On October 12, a HUST interdisciplinary team, members including Academician Ding Han, Professor Huang Yunhui, and Professor Yuan Ye published a paper entitled "Lithium Battery Online Personalized Health Assessment Based on Deep Transfer Learning"; in the Royal Society of Chemistry's flagship journal, Energy & Environmental Science. The paper was also selected as the cover article. Ma Guijun, a 2017 doctoral student at the Innovation Institute and the School of Mechanical Science and Engineering of HUST, is the first author. He represents the HUST's efforts in cross-disciplinary education.

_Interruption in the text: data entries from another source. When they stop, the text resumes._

(** Witness of [codes_prefix_free]: the codes of 'a' and 'b' in the tree
    of "aaaabbc". *)
Lemma codes_prefix_free_witness :
  "a"%char ≠ "b"%char ∧
  generateHuffmanCodes tree_aaaabbc "" ∅ !! "a"%char = Some "1" ∧
  generateHuffmanCodes tree_aaaabbc "" ∅ !! "b"%char = Some "01" ∧
  String.prefix "1" "01" = false ∧ String.prefix "01" "1" = false.
Proof.
  assert ("a"%char ≠ "b"%char) as H1 by discriminate.
  assert (generateHuffmanCodes tree_aaaabbc "" ∅ !! "a"%char = Some "1") as H2
    by (vm_compute; reflexivity).
  assert (generateHuffmanCodes tree_aaaabbc "" ∅ !! "b"%char = Some "01") as H3
    by (vm_compute; reflexivity).
  split_and!; [exact H1|exact H2|exact H3|..];
    apply (codes_prefix_free tree_aaaabbc "a" "b" "1" "01" H1 H2 H3).
Defined.



(** Witness of [size_report]: the run on "aaaa". *)
Lemma size_report_witness :
  run (lib := ref_lib) "aaaa" = Ok report_aaaa ∧
  string_size "aaaa" * 8 ≤ size_t_max ∧
  originalSize report_aaaa = string_size "aaaa" * 8 ∧
  compressedSize report_aaaa = string_size (encodedString report_aaaa) ∧
  compressionRatio report_aaaa =
    divide (originalSize report_aaaa) (compressedSize report_aaaa) ∧
  (compressedSize report_aaaa = 0 → compressionRatio report_aaaa = Infinity).
Proof.
  assert (run (lib := ref_lib) "aaaa" = Ok report_aaaa) as H1
    by (vm_compute; reflexivity).
  assert (string_size "aaaa" * 8 ≤ size_t_max) as H2 by (vm_compute; discriminate).
  split; [exact H1|]. split; [exact H2|].
  exact (size_report (lib := ref_lib) "aaaa" report_aaaa H1 H2).
Defined.

(** Counterexample to C10: on "aaaa" the compressed size is zero and the
    ratio is the result of the division by zero.  The same holds with
    any library ([run_aaaa]). *)
Lemma size_report_counterexample :
  run (lib := ref_lib) "aaaa" = Ok report_aaaa ∧
  compressedSize report_aaaa = 0 ∧
  compressionRatio report_aaaa = divide 32 0 ∧
  compressionRatio report_aaaa = Infinity.
Proof. split_and!; vm_compute; reflexivity. Qed.

(** ** Witnesses of the further properties *)

Example run_abb : run (lib := ref_lib) "abb" = Ok report_abb.
Proof. vm_compute. reflexivity. Qed.


(** Witness of [verified_iff]: the run on "abb". *)
Lemma verified_iff_witness :
  run (lib := ref_lib) "abb" = Ok report_abb ∧
  (verified report_abb = true ↔
   ("-"%char ∉ chars "abb") ∧ (2 ≤ size (frequency report_abb))%nat).
Proof.
  assert (run (lib := ref_lib) "abb" = Ok report_abb) as H1
    by (vm_compute; reflexivity).
  split; [exact H1|].
  exact (verified_iff (lib := ref_lib) "abb" report_abb H1).
Defined.

(** Witness of [one_symbol_report]: the run on "aaaa". *)
Lemma one_symbol_report_witness :
  run (lib := ref_lib) "aaaa" = Ok report_aaaa ∧
  size (frequency report_aaaa) = 1%nat ∧
  ∃ key count,
    frequency report_aaaa = {[key := count]} ∧
    (string_size "aaaa" ≤ INT_MAX → count = string_size "aaaa") ∧
    root report_aaaa = new_Node key count ∧
    huffmanCodes report_aaaa = {[key := ""]} ∧
    encodedString report_aaaa = "" ∧
    decodedString report_aaaa = "" ∧
    verified report_aaaa = false ∧
    compressedSize report_aaaa = 0 ∧
    ∀ n d, compressionRatio report_aaaa ≠ Quotient n d.
Proof.
  assert (run (lib := ref_lib) "aaaa" = Ok report_aaaa) as H1
    by (vm_compute; reflexivity).
  assert (size (frequency report_aaaa) = 1%nat) as H2
    by (vm_compute; reflexivity).
  split; [exact H1|]. split; [exact H2|].
  exact (one_symbol_report (lib := ref_lib) "aaaa" report_aaaa H1 H2).
Defined.

(** Witness of [encoded_bits]: the encoding of "aaaabbc". *)
Lemma encoded_bits_witness :
  encode "aaaabbc" (generateHuffmanCodes tree_aaaabbc "" ∅) = Ok "1111010100" ∧
  Forall (λ c, c = "0"%char ∨ c = "1"%char) (chars "1111010100").
Proof.
  assert (encode "aaaabbc" (generateHuffmanCodes tree_aaaabbc "" ∅) =
    Ok "1111010100") as H1 by (vm_compute; reflexivity).
  split; [exact H1|].
  exact (encoded_bits tree_aaaabbc "aaaabbc" "1111010100" H1).
Defined.

(** Witness of [codes_domain]: the tree of "aaaabbc". *)
Lemma codes_domain_witness :
  map_Forall (λ _ count, 0 < count) (buildFrequencyTable "aaaabbc") ∧
  buildHuffmanTree (lib := ref_lib) (buildFrequencyTable "aaaabbc") =
    Ok tree_aaaabbc ∧
  dom (generateHuffmanCodes tree_aaaabbc "" ∅) =
    dom (buildFrequencyTable "aaaabbc").
Proof.
  assert (map_Forall (λ _ count, 0 < count) (buildFrequencyTable "aaaabbc"))
    as H1 by (apply (bool_decide_unpack _); vm_compute; exact I).
  assert (buildHuffmanTree (lib := ref_lib) (buildFrequencyTable "aaaabbc") =
    Ok tree_aaaabbc) as H2 by (vm_compute; reflexivity).
  split; [exact H1|]. split; [exact H2|].
  exact (codes_domain (lib := ref_lib) _ tree_aaaabbc H1 H2).
Defined.

(** Witness of [code_length_bounds]: the code of 'c' in "aaaabbc". *)
Lemma code_length_bounds_witness :
  map_Forall (λ _ count, 0 < count) (buildFrequencyTable "aaaabbc") ∧
  buildHuffmanTree (lib := ref_lib) (buildFrequencyTable "aaaabbc") =
    Ok tree_aaaabbc ∧
  (2 ≤ size (buildFrequencyTable "aaaabbc"))%nat ∧
  generateHuffmanCodes tree_aaaabbc "" ∅ !! "c"%char = Some "00" ∧
  (1 ≤ String.length "00" ≤ size (buildFrequencyTable "aaaabbc") - 1)%nat.
Proof.
  assert (map_Forall (λ _ count, 0 < count) (buildFrequencyTable "aaaabbc"))
    as H1 by (apply (bool_decide_unpack _); vm_compute; exact I).
  assert (buildHuffmanTree (lib := ref_lib) (buildFrequencyTable "aaaabbc") =
    Ok tree_aaaabbc) as H2 by (vm_compute; reflexivity).
  assert (2 ≤ size (buildFrequencyTable "aaaabbc"))%nat as H3
    by (vm_compute; lia).
  assert (generateHuffmanCodes tree_aaaabbc "" ∅ !! "c"%char = Some "00") as H4
    by (vm_compute; reflexivity).
  split_and!; [exact H1|exact H2|exact H3|exact H4|..];
    apply (code_length_bounds (lib := ref_lib) _ tree_aaaabbc "c" "00"
             H1 H2 H3 H4).
Defined.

In the context of the carbon peaking and carbon neutrality national goals, the electrification of power systems is an inevitable trend. Health assessment of battery, the "heart of power", is widely acknowledged as a high-value scientific research topic. Battery health assessment technology combined with battery material restoration and recycling technology can optimize energy yield and support the implementation of national goals. In recent years, new battery health assessment methods enabled by machine learning are able to evaluate the cycle life, health status, and remaining effective life of a battery in a specific charge/discharge cycle using a small amount of measurement data. However, for actual scenarios, the current technology has the following two common problems:


(1)Users have different habits of using batteries, and the inconsistency of discharge strategies leads to major contrast among battery data. Building models using data of a specific battery to directly evaluate a battery of different discharge strategy will cause mistakes;

(2)Due to serious reliance on historical data, current technology cannot achieve the evaluation of battery health of real-time batteries which are charged and discharged randomly.

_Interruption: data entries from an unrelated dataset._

Lemma added_peers_app (t1 t2 : list Effect) :
  added_peers (t1 ++ t2) = added_peers t1 ++ added_peers t2.
Proof.
  induction t1 as [|e t1 IH]; [reflexivity|]. destruct e; simpl; now rewrite IH.
Qed.

Lemma added_peers_none (t : list Effect) : count_added t = 0%nat -> added_peers t = [].
Proof.
  unfold count_added. induction t as [|e t IH]; [reflexivity|].
  destruct e; simpl; auto; discriminate.
Qed.

Lemma ids_insert (l : list DnsPeer.t) (i : nat) (p p' : DnsPeer.t) :
  l !! i = Some p -> DnsPeer.this p' = DnsPeer.this p ->
  DnsPeer.this <$> <[i := p']> l = DnsPeer.this <$> l.
Proof.
  intros Hi Hthis. rewrite list_fmap_insert, Hthis. apply list_insert_id.
  now rewrite list_lookup_fmap, Hi.
Qed.

Lemma ids_filter (f : DnsPeer.t -> bool) (l : list DnsPeer.t) :
  (DnsPeer.this <$> List.filter f l) `sublist_of` (DnsPeer.this <$> l).
Proof.
  induction l as [|q l IH]; [constructor|]. simpl.
  destruct (f q); cbn [fmap list_fmap]; [now apply sublist_skip | now apply sublist_cons].
Qed.

Lemma ids_marked (c : Browser.t) (name : QString) (i : nat) (p : DnsPeer.t) :
  Browser.find_peer_by_service_name c name = Some (i, p) ->
  DnsPeer.this <$> Browser.dns_peers (Browser.peer_deleteLater i p c)
  = DnsPeer.this <$> Browser.dns_peers c.
Proof.
  intros Hfind. unfold Browser.find_peer_by_service_name in Hfind.
  apply find_from_some in Hfind as (_ & Hi & _ & _). rewrite Nat.sub_0_r in Hi.
  cbn. now apply (ids_insert _ i p).
Qed.

Lemma peer_resolved_announces (lp : LocalDnsPeer.t) (peer : DnsPeer.t) (c : Browser.t) :
  DnsPeer.this <$> Browser.dns_peers (fst (Browser.peer_resolved lp peer c))
  = (DnsPeer.this <$> Browser.dns_peers c)
    ++ added_peers (snd (Browser.peer_resolved lp peer c)).
Proof.
  destruct (Browser.find_peer_by_service_name c (DnsPeer.service_name peer))
    as [[i p]|] eqn:Hfind.
  - destruct (peer_resolved_tracked lp peer p i c Hfind) as [-> Hcount].
    rewrite (added_peers_none _ Hcount), app_nil_r. cbn.
    unfold Browser.find_peer_by_service_name in Hfind.
    apply find_from_some in Hfind as (_ & Hi & _ & _). rewrite Nat.sub_0_r in Hi.
    now apply (ids_insert _ i p).
  - destruct (String.eqb_spec (LocalDnsPeer.service_name lp) (DnsPeer.service_name peer))
      as [Heq|Hne].
    + rewrite self_ignored by congruence. cbn. now rewrite app_nil_r.
    + rewrite peer_resolved_new by assumption. cbn. now rewrite fmap_app.
Qed.

Lemma resolver_destroyed_announces_nothing (l : list (ObjId * Resolver.t)) :
  added_peers
    (flat_map (fun kv => if Browser.resolver_posted (snd kv)
                         then Browser.resolver_destroyed (snd kv) else []) l) = [].
Proof.
  induction l as [|kv l IH]; [reflexivity|]. simpl. rewrite added_peers_app, IH.
  destruct (Browser.resolver_posted (snd kv)); [|reflexivity].
  unfold Browser.resolver_destroyed, DnsSocket.destructor. now destruct (negb _).
Qed.

(** One step: the tracked peers afterwards are among those tracked before
    and those announced by the step. *)
Lemma handle_announces (e : System.Event) (s s' : System.t) (trace : list Effect) :
  System.handle e s = Returns s' trace ->
  (DnsPeer.this <$> Browser.dns_peers (System.browser s'))
    `sublist_of` (DnsPeer.this <$> Browser.dns_peers (System.browser s))
                 ++ added_peers trace.
Proof.
  destruct e as [env flags ec name|r ec hostname port|new_name|]; cbn [System.handle].
  - unfold System.browser_callback, Browser.browser_callback.
    destruct (DnsSocket.has_error ec).
    { intros [= <- <-]. cbn. now rewrite app_nil_r. }
    destruct (negb _).
    + unfold Resolver.new, DnsSocket.init_with.
      destruct (DnsSocket.has_error _); [|destruct (negb _); [|discriminate]];
        intros [= <- <-]; cbn; now rewrite app_nil_r.
    + intros [= <- <-]. cbn [System.browser added_peers]. rewrite app_nil_r.
      unfold Browser.peer_removed.
      destruct (Browser.find_peer_by_service_name (System.browser s) name)
        as [[i p]|] eqn:Hfind; [|reflexivity].
      now rewrite (ids_marked _ name i p Hfind).
  - unfold System.on_resolver_callback.
    destruct (Browser.resolvers (System.browser s) !! r) as [res|] eqn:Hres.
    + destruct (Z.eq_dec ec kDNSServiceErr_NoError) as [->|Hne].
      * destruct (on_resolver_callback_success (System.local_peer s) r res hostname port
                                               (System.browser s) Hres)
          as (res' & changed & _ & Hcount & ->).
        cbv zeta. intros [= <- <-]. cbn [System.browser].
        rewrite added_peers_app, (added_peers_none _ Hcount). cbn [app added_peers].
        now rewrite peer_resolved_announces.
      * rewrite (proj1 (on_resolver_callback_fst (System.local_peer s) r res ec hostname
                                                 port (System.browser s) Hres) Hne).
        intros [= <- <-]. cbn. now rewrite app_nil_r.
    + unfold Browser.on_resolver_callback. rewrite Hres.
      intros [= <- <-]. cbn. now rewrite app_nil_r.
  - unfold System.set_service_name.
    destruct (String.eqb_spec (LocalDnsPeer.service_name (System.local_peer s)) new_name)
      as [<-|Hne].
    + rewrite set_service_name_same. intros [= <- <-]. cbn. now rewrite app_nil_r.
    + destruct (set_service_name_changes new_name (System.local_peer s) Hne)
        as (rest & -> & Hrest).
      rewrite (route_service_name_changed _ _ _ Hrest).
      intros [= <- <-]. cbn [System.browser].
      replace (added_peers (LocalDnsPeer_service_name_changed :: rest)) with (@nil ObjId)
        by (now destruct Hrest as [-> | ->]).
      rewrite app_nil_r. unfold Browser.service_name_changed.
      destruct (Browser.find_peer_by_service_name _ _) as [[i p]|] eqn:Hfind;
        [|reflexivity].
      now rewrite (ids_marked _ _ i p Hfind).
  - unfold System.deferred_delete, Browser.deferred_delete.
    intros [= <- <-]. cbn [System.browser Browser.dns_peers].
    rewrite resolver_destroyed_announces_nothing, app_nil_r. apply ids_filter.
Qed.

Therefore, existing technology fails to establish a reliable universal model to check the health status of different batteries in real time. The industry urgently needs personalized health management solutions to ensure users' safety and provide scientific reference for manufacturers to improve battery production by providing common and programmable battery usage strategies.

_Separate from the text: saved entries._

Lemma read_chunks_navigation (bound : Z) (sink : list Z -> Z -> M unit)
    (file : sc_file) (fuel : nat) :
  (forall data idx s, exists s', sink data idx s = Returned tt s'
                                 /\ same_navigation s s') ->
  forall idx buf count st x st',
    read_chunks bound sink fuel file idx buf count st = Returned x st' ->
    same_navigation st st'.
Proof.
  intros Hsink.
  induction fuel as [|fuel IH]; intros idx buf count st x st' Hrun;
    cbn [read_chunks] in Hrun;
    (destruct (count =? 0);
     [inversion Hrun; subst; apply same_navigation_refl|]);
    [discriminate|].
  unfold bind at 1 in Hrun. unfold read_binary, external in Hrun.
  destruct (sc_read_binary (card st) idx buf
              (if count >? bound then bound else count)) as [[r buf'] w].
  cbn [fst snd] in Hrun.
  match type of Hrun with
  | context [after_call st w ?c] =>
      set (st1 := after_call st w c) in *;
      assert (H1 : same_navigation st st1) by apply same_navigation_call
  end.
  destruct (r <? 0).
  { unfold bind at 1 in Hrun.
    destruct (same_navigation_check_ret r SC_AC_OP_READ "read failed" (Some file) st1)
      as (st2 & Hcr & H2).
    rewrite Hcr in Hrun. inversion Hrun; subst.
    apply (same_navigation_trans _ _ _ H1 H2). }
  unfold bind at 1, get_card at 1 in Hrun.
  match type of Hrun with
  | (if ?b then _ else _) _ = _ => destruct b
  end.
  { rewrite printf_then in Hrun. inversion Hrun; subst.
    apply (same_navigation_trans _ _ _ H1 (same_navigation_stdout _ _)). }
  match type of Hrun with
  | (if ?b then _ else _) _ = _ => destruct b
  end.
  { inversion Hrun; subst. exact H1. }
  unfold bind at 1 in Hrun.
  destruct (Hsink (firstn (Z.to_nat r) buf') idx st1) as (st2 & Hs & H2).
  rewrite Hs in Hrun. apply IH in Hrun.
  apply (same_navigation_trans _ _ _ H1 (same_navigation_trans _ _ _ H2 Hrun)).
Qed.

(** After a visit that kept the navigation state, the closing call of
    [select_current_path_or_die] selects the current path again, if there is
    one. *)
Lemma restored_after_visit (st s st' : shell_state) :
  same_navigation st s ->
  select_current_path_or_die s = Returned tt st' ->
  current_path st' = current_path st
  /\ current_file st' = current_file st
  /\ exists t,
       trace st' = trace st ++ t
       /\ (has_address (current_path st) = true ->
           exists t0, t = t0 ++ [Call_select_file (current_path st) false 0]).
Proof.
  intros (Hp & Hf & t & Ht) Hsel.
  destruct (select_current_path_or_die_run s)
    as [(code & s2 & Hdie) | [(Hadr & w2 & Hrun) | (Hadr & Hrun)]];
    rewrite ?Hdie, ?Hrun in Hsel; [discriminate | |]; inversion Hsel; subst.
  - split; [exact Hp|]. split; [exact Hf|].
    exists (t ++ [Call_select_file (current_path s) false 0]).
    split; [cbn [trace after_call]; rewrite Ht, app_assoc; reflexivity|].
    intros _. exists t. rewrite Hp. reflexivity.
  - split; [exact Hp|]. split; [exact Hf|].
    exists t. split; [exact Ht|].
    intros Hyes. rewrite Hp in Hadr. congruence.
Qed.

(** X11: [do_get] visits the file and comes back.  Whenever it returns, the
    current path and the cached attributes are what they were; and unless it
    stopped at its usage text, its last call to the card is a successful
    selection of the current path (when that path is not empty). *)
Theorem do_get_comes_back (fuel : nat) (argv : list string) (st st' : shell_state) (r : Z) :
  do_get fuel argv st = Returned r st' ->
  current_path st' = current_path st
  /\ current_file st' = current_file st
  /\ exists t,
       trace st' = trace st ++ t
       /\ (t = []
           \/ (has_address (current_path st) = true ->
               exists t0, t = t0 ++ [Call_select_file (current_path st) false 0])).
Proof.
  intros Hrun.
  assert (Husage : forall lines st0,
             Returned (-1) (add_stdout st lines) = Returned r st0 ->
             current_path st0 = current_path st
             /\ current_file st0 = current_file st
             /\ exists t,
                  trace st0 = trace st ++ t
                  /\ (t = []
                      \/ (has_address (current_path st) = true ->
                          exists t0, t = t0 ++ [Call_select_file (current_path st) false 0]))).
  { intros lines st0 Heq. inversion Heq; subst. repeat split.
    exists []. split; [cbn; rewrite app_nil_r; reflexivity | left; reflexivity]. }
  unfold do_get in Hrun.
  destruct ((argc argv <? 1) || (argc argv >? 2)).
  { unfold do_get_usage in Hrun. rewrite printf_then in Hrun.
    apply (Husage _ _ Hrun). }
  unfold bind at 1 in Hrun.
  destruct (arg_to_path_frame (arg argv 0) false st) as (r1 & path & lines & Harg).
  rewrite Harg in Hrun.
  destruct (negb (r1 =? 0)).
  { unfold do_get_usage in Hrun. rewrite printf_then, add_stdout_app in Hrun.
    apply (Husage _ _ Hrun). }
  destruct (if argc argv =? 2 then Some (arg argv 1) else do_get_default_filename path)
    as [filename|]; [|discriminate].
  cbv zeta in Hrun.
  (* everything up to the closing selection keeps the navigation state *)
  assert (Hvisit : forall (body : M Z) s0,
             same_navigation st s0 ->
             (forall e s1, body s0 = Returned e s1 -> same_navigation st s1) ->
             (err <- body ;; select_current_path_or_die ;; ret (- err)) s0
             = Returned r st' ->
             current_path st' = current_path st
             /\ current_file st' = current_file st
             /\ exists t,
                  trace st' = trace st ++ t
                  /\ (t = []
                      \/ (has_address (current_path st) = true ->
                          exists t0, t = t0 ++ [Call_select_file (current_path st) false 0]))).
  { intros body s0 H0 Hbody Hall. unfold bind at 1 in Hall.
    destruct (body s0) as [e s1| | |] eqn:Eb; try discriminate.
    specialize (Hbody e s1 eq_refl).
    unfold bind at 1 in Hall.
    destruct (select_current_path_or_die s1) as [[] s2| | |] eqn:Esel; try discriminate.
    inversion Hall; subst.
    destruct (restored_after_visit st s1 st' Hbody Esel) as (Hp & Hf & t & Ht & Hlast).
    split; [exact Hp|]. split; [exact Hf|].
    exists t. split; [exact Ht | right; exact Hlast]. }
  unfold bind at 1 in Hrun.
  assert (Hopen : exists opened s0,
             (if streq filename "-" then ret true
              else external (fun w => fopen w filename "wb")
                            (fun ok => Call_fopen filename "wb" ok))
               (add_stdout st lines) = Returned opened s0
             /\ same_navigation st s0).
  { destruct (streq filename "-").
    - eexists. eexists. split; [reflexivity | apply same_navigation_stdout].
    - unfold external. cbn [card add_stdout].
      destruct (fopen (card st) filename "wb") as [ok w].
      eexists. eexists. split; [reflexivity|].
      apply (same_navigation_trans _ _ _ (same_navigation_stdout st lines)
               (same_navigation_call _ _ _)). }
  destruct Hopen as (opened & s0 & Hopen & H0). rewrite Hopen in Hrun.
  refine (Hvisit _ s0 H0 _ Hrun).
  clear Hrun Hvisit. intros e s1 Hbody.
  destruct (negb opened).
  { unfold bind, eprintf in Hbody. inversion Hbody; subst.
    destruct H0 as (Hp & Hf & t & Ht). repeat split; try assumption.
    exists t. exact Ht. }
  unfold bind at 1 in Hbody. rewrite select_file_run in Hbody.
  destruct (sc_select_file (card s0) path true) as [[r0 file] w].
  cbn [fst snd] in Hbody.
  match type of Hbody with
  | context [after_call s0 w ?c] =>
      set (s2 := after_call s0 w c) in *;
      assert (H2 : same_navigation st s2)
        by (apply (same_navigation_trans _ _ _ H0 (same_navigation_call _ _ _)))
  end.
  destruct (negb (r0 =? 0)).
  { unfold bind at 1, get_current_file at 1 in Hbody. unfold bind at 1 in Hbody.
    match type of Hbody with
    | context [check_ret ?a ?b ?c ?d ?s] =>
        destruct (same_navigation_check_ret a b c d s) as (s3 & Hcr & H3)
    end.
    rewrite Hcr in Hbody. inversion Hbody; subst.
    apply (same_navigation_trans _ _ _ H2 H3). }
  destruct (negb (file_type file =? SC_FILE_TYPE_WORKING_EF)).
  { rewrite printf_then in Hbody. inversion Hbody; subst.
    apply (same_navigation_trans _ _ _ H2 (same_navigation_stdout _ _)). }
  unfold bind at 1 in Hbody.
  destruct (read_chunks 256 (do_get_sink (streq filename "-") filename) fuel file 0
              (repeat 0 256) (file_size file) s2) as [[failed idx] s3| | |] eqn:Eread;
    try discriminate.
  apply (read_chunks_navigation 256 _ file fuel
           (do_get_sink_navigation (streq filename "-") filename)) in Eread.
  assert (H3 : same_navigation st s3) by apply (same_navigation_trans _ _ _ H2 Eread).
  destruct failed.
  { inversion Hbody; subst. exact H3. }
  destruct (streq filename "-"); rewrite printf_then in Hbody; inversion Hbody; subst;
    apply (same_navigation_trans _ _ _ H3 (same_navigation_stdout _ _)).
Qed.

Assess battery health online for different users


Academician Ding Han's team has long been committed to solutions of common scientific problems with interdisciplinary research on machinery, materials, and artificial intelligence. In the face of the battery health assessment challenge, the team innovatively introduced the idea of migration learning in artificial intelligence and customized a real-time battery health assessment plan for users. Using only 30 historical cycle data, this method can realize the health assessment migration between different discharge strategies for batteries of the same material type and the health assessment migration between lithium batteries of different material types. All predictions are completed online. Compared to the general framework proposed by the team in the paper "A General End-to-End Diagnostic Framework for Manufacturing Systems"; published in the National Science Review magazine in 2020, the accuracy of personalized battery health assessments has been increased 3 to 5 times. Compared to the battery health assessment method proposed by the Massachusetts Institute of Technology and Stanford University in the journal Nature Energy, HUST's method not only realizes real-time health assessment customized for different users, but also uses 2/3 less historical data. In addition, the article published the world's largest benchmark dataset of multi-discharge strategy lithium battery to date, which can provide a data benchmark for research in this field. The "real-time personalization"; migration method proposed in the article provides inspirations for battery health management. This method can be adapted to health assessments of other type of battery, and is of great significance to battery manufacturing, testing, and recycling.